◆ Problem requirements ◆
Would you please output, word for word, the span of the listing below that opens on the line containing "fold (zsum (map" and closes on the line containing "Hn Hr1). congruence."? Include both ends and nothing more.

◆ Given records ◆
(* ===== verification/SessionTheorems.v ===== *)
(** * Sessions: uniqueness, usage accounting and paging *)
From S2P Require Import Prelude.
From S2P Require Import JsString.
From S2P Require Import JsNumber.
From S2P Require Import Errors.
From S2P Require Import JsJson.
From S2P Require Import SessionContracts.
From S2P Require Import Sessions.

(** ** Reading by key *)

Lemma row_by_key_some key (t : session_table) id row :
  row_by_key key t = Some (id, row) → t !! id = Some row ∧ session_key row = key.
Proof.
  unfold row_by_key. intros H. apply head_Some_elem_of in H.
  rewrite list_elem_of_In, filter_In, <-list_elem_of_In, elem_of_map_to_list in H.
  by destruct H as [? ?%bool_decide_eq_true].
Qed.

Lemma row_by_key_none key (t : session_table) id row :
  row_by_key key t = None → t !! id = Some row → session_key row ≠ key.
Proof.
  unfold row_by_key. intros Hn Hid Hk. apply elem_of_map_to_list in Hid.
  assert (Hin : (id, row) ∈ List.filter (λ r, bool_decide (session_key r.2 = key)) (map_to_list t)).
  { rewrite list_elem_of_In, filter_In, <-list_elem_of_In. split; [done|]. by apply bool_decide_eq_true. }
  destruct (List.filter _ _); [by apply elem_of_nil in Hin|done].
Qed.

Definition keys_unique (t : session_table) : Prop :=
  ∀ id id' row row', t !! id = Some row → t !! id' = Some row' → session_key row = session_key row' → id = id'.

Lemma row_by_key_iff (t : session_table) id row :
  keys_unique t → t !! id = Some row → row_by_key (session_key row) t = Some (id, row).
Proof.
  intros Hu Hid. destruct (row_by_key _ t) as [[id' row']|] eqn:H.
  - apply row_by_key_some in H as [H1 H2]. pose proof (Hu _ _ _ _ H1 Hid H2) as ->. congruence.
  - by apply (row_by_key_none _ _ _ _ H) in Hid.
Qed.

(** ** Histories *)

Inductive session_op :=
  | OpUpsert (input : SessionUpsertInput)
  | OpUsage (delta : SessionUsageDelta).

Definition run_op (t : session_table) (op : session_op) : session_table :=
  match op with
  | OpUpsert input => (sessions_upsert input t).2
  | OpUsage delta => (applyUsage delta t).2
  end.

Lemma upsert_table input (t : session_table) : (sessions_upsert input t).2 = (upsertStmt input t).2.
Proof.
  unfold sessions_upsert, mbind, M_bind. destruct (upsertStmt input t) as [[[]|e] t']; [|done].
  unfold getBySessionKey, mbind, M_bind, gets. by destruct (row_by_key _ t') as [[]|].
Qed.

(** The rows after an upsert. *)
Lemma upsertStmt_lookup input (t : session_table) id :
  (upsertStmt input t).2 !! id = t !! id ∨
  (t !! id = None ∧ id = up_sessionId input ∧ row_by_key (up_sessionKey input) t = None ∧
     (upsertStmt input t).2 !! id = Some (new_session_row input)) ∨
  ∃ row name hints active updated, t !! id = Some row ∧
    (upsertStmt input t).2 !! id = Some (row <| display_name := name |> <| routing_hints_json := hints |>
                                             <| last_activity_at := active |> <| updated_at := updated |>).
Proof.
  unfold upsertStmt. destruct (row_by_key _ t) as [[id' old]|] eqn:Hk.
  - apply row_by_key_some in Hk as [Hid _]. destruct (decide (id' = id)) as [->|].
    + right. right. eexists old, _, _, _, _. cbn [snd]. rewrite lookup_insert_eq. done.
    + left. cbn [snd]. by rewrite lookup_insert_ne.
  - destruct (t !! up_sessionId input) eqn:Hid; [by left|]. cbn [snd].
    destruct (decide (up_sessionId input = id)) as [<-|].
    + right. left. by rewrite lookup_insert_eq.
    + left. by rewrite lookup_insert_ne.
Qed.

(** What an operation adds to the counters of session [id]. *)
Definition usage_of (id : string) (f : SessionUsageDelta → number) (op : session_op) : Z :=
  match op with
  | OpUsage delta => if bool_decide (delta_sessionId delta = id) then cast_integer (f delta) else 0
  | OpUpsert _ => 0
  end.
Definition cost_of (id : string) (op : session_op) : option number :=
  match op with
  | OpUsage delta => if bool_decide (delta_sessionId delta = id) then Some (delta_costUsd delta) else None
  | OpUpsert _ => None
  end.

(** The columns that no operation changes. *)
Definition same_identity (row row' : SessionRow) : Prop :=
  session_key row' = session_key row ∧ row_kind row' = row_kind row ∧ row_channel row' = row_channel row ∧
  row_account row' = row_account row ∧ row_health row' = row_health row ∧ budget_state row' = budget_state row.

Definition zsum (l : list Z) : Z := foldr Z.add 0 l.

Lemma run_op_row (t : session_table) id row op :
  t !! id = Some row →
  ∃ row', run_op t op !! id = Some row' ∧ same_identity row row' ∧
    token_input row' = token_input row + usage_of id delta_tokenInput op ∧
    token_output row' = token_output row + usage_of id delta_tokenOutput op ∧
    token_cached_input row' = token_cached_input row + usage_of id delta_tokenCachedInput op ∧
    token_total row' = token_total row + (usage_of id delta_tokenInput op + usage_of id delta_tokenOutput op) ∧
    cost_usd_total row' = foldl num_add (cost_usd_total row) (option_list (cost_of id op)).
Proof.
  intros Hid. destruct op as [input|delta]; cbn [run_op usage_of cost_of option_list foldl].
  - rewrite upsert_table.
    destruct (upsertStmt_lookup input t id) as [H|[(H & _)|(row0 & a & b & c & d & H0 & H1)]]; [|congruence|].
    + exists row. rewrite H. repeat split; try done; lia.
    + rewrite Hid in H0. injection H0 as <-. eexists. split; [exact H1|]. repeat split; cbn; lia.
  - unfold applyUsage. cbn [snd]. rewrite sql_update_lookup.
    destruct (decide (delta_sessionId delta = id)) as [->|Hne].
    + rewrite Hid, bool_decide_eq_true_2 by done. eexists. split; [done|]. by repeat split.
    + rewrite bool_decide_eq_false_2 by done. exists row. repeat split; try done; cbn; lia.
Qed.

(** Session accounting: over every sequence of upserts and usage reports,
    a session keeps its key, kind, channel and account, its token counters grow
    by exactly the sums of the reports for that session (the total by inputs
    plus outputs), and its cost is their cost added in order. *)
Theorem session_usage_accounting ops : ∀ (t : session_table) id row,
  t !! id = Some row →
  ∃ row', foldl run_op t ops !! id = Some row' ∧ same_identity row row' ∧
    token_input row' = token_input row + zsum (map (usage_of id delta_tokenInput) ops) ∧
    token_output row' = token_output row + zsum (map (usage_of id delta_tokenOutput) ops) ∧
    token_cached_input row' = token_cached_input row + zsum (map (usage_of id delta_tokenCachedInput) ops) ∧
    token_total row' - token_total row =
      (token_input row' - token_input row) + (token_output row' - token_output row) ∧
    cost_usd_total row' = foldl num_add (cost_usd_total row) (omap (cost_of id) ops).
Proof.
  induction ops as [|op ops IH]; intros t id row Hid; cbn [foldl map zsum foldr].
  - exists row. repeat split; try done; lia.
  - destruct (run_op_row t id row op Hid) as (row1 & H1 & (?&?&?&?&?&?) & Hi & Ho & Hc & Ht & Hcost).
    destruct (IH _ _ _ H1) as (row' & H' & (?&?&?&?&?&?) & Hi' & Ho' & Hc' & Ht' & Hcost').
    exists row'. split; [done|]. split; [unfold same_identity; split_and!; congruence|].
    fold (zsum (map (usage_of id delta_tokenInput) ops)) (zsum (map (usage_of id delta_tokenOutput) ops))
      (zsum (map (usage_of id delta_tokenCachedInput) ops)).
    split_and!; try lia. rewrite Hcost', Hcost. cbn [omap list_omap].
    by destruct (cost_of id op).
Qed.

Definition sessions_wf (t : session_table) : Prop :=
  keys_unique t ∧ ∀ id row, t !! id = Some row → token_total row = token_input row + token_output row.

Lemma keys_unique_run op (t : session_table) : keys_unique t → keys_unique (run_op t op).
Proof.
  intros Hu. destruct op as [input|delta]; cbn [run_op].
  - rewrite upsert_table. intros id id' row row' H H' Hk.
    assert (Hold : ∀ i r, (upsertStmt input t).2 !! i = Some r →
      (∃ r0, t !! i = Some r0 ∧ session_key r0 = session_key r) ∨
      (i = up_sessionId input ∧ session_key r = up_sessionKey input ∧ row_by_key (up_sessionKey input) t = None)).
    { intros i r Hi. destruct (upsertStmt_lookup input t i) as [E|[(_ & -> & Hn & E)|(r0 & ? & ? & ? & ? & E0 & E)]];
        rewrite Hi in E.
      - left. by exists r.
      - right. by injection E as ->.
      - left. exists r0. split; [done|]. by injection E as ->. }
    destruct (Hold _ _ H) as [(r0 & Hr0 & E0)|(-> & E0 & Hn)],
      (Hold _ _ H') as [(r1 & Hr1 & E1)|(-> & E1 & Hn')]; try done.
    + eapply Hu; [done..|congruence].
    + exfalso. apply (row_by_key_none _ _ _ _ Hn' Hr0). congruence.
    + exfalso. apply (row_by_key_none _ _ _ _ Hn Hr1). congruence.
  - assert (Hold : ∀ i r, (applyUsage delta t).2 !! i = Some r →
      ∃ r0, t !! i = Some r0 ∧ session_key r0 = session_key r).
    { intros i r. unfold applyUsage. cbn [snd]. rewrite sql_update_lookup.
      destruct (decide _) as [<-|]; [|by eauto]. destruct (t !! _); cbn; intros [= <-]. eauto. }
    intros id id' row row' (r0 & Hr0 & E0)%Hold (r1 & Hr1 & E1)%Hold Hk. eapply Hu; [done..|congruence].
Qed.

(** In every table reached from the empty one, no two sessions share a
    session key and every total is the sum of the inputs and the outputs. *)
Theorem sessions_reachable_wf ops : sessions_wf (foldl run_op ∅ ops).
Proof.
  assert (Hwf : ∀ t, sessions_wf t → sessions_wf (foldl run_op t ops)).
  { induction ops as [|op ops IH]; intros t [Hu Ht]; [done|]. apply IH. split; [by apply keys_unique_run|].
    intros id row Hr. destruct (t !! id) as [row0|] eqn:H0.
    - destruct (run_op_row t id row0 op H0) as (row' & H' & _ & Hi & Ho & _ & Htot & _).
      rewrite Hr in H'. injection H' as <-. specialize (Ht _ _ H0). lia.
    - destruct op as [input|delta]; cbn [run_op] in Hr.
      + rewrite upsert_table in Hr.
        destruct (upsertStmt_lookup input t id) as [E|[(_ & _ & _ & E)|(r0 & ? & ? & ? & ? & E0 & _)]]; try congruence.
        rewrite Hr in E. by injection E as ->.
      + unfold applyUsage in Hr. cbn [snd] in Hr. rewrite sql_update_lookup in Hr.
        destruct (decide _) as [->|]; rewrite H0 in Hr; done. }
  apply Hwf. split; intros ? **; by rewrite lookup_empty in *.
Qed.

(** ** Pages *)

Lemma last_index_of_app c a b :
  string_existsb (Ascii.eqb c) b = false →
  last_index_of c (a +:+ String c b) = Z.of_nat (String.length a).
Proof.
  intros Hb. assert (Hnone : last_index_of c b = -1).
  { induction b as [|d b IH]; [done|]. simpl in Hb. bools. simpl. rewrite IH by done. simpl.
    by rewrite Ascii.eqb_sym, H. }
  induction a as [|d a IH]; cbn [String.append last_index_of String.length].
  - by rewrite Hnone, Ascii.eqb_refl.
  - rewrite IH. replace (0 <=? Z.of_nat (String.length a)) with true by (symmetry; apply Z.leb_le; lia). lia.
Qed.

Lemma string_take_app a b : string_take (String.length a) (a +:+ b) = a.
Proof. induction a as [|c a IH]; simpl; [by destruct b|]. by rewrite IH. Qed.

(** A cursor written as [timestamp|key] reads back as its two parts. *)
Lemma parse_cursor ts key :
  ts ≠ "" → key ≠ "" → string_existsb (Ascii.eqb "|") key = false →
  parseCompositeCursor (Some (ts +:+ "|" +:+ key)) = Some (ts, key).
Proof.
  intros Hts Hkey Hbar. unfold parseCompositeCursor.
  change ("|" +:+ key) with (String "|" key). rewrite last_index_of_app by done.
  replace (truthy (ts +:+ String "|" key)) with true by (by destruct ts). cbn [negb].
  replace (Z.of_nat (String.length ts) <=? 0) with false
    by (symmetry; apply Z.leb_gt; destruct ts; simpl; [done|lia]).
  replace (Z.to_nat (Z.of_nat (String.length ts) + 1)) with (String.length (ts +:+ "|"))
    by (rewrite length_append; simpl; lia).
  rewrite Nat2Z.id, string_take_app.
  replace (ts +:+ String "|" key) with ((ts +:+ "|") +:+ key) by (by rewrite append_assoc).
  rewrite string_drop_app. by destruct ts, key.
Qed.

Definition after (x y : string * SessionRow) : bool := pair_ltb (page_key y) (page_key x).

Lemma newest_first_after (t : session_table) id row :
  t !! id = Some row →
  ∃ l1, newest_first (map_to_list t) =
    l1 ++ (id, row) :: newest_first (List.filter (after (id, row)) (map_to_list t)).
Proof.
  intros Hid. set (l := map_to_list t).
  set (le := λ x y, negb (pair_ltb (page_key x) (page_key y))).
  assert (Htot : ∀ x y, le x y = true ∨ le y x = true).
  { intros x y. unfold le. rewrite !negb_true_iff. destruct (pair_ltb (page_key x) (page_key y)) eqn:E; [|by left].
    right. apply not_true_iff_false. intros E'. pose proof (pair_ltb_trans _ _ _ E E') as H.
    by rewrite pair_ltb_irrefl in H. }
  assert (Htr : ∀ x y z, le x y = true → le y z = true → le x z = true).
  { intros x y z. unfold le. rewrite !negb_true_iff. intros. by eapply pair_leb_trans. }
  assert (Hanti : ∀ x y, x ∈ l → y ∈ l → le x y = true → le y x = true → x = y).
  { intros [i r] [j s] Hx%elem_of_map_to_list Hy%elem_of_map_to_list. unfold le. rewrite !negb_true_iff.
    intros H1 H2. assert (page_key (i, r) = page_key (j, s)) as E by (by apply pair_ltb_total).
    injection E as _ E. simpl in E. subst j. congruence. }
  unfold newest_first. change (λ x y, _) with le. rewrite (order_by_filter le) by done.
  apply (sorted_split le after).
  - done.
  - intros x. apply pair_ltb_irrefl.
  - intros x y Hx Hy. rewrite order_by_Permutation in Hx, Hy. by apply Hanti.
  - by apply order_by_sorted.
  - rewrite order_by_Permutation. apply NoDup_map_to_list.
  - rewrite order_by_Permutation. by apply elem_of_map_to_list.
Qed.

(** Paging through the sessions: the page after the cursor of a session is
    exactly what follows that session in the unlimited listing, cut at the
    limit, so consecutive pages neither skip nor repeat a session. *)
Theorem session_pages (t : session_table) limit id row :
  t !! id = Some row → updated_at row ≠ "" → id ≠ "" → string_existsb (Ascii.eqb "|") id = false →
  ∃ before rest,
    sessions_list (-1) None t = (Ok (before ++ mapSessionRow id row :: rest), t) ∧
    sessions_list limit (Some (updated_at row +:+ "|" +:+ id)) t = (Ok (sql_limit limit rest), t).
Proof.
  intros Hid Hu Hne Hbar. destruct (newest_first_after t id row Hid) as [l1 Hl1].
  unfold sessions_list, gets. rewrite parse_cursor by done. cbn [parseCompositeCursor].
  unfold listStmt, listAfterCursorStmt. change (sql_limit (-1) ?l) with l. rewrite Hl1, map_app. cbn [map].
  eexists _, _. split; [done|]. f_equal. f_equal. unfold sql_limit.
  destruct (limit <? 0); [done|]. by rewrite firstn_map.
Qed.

◆ Task response ◆
    fold (zsum (map (usage_of id delta_tokenInput) ops)) (zsum (map (usage_of id delta_tokenOutput) ops))
      (zsum (map (usage_of id delta_tokenCachedInput) ops)).
    split_and!; try lia. rewrite Hcost', Hcost. cbn [omap list_omap].
    by destruct (cost_of id op).
Qed.

Definition sessions_wf (t : session_table) : Prop :=
  keys_unique t ∧ ∀ id row, t !! id = Some row → token_total row = token_input row + token_output row.

Lemma keys_unique_run op (t : session_table) : keys_unique t → keys_unique (run_op t op).
Proof.
  intros Hu. destruct op as [input|delta]; cbn [run_op].
  - rewrite upsert_table. intros id id' row row' H H' Hk.
    assert (Hold : ∀ i r, (upsertStmt input t).2 !! i = Some r →
      (∃ r0, t !! i = Some r0 ∧ session_key r0 = session_key r) ∨
      (i = up_sessionId input ∧ session_key r = up_sessionKey input ∧ row_by_key (up_sessionKey input) t = None)).
    { intros i r Hi. destruct (upsertStmt_lookup input t i) as [E|[(_ & -> & Hn & E)|(r0 & ? & ? & ? & ? & E0 & E)]];
        rewrite Hi in E.
      - left. by exists r.
      - right. by injection E as ->.
      - left. exists r0. split; [done|]. by injection E as ->. }
    destruct (Hold _ _ H) as [(r0 & Hr0 & E0)|(-> & E0 & Hn)],
      (Hold _ _ H') as [(r1 & Hr1 & E1)|(-> & E1 & Hn')]; try done.
    + eapply Hu; [done..|congruence].
    + exfalso. apply (row_by_key_none _ _ _ _ Hn' Hr0). congruence.
    + exfalso. apply (row_by_key_none _ _ _ _ Hn Hr1). congruence.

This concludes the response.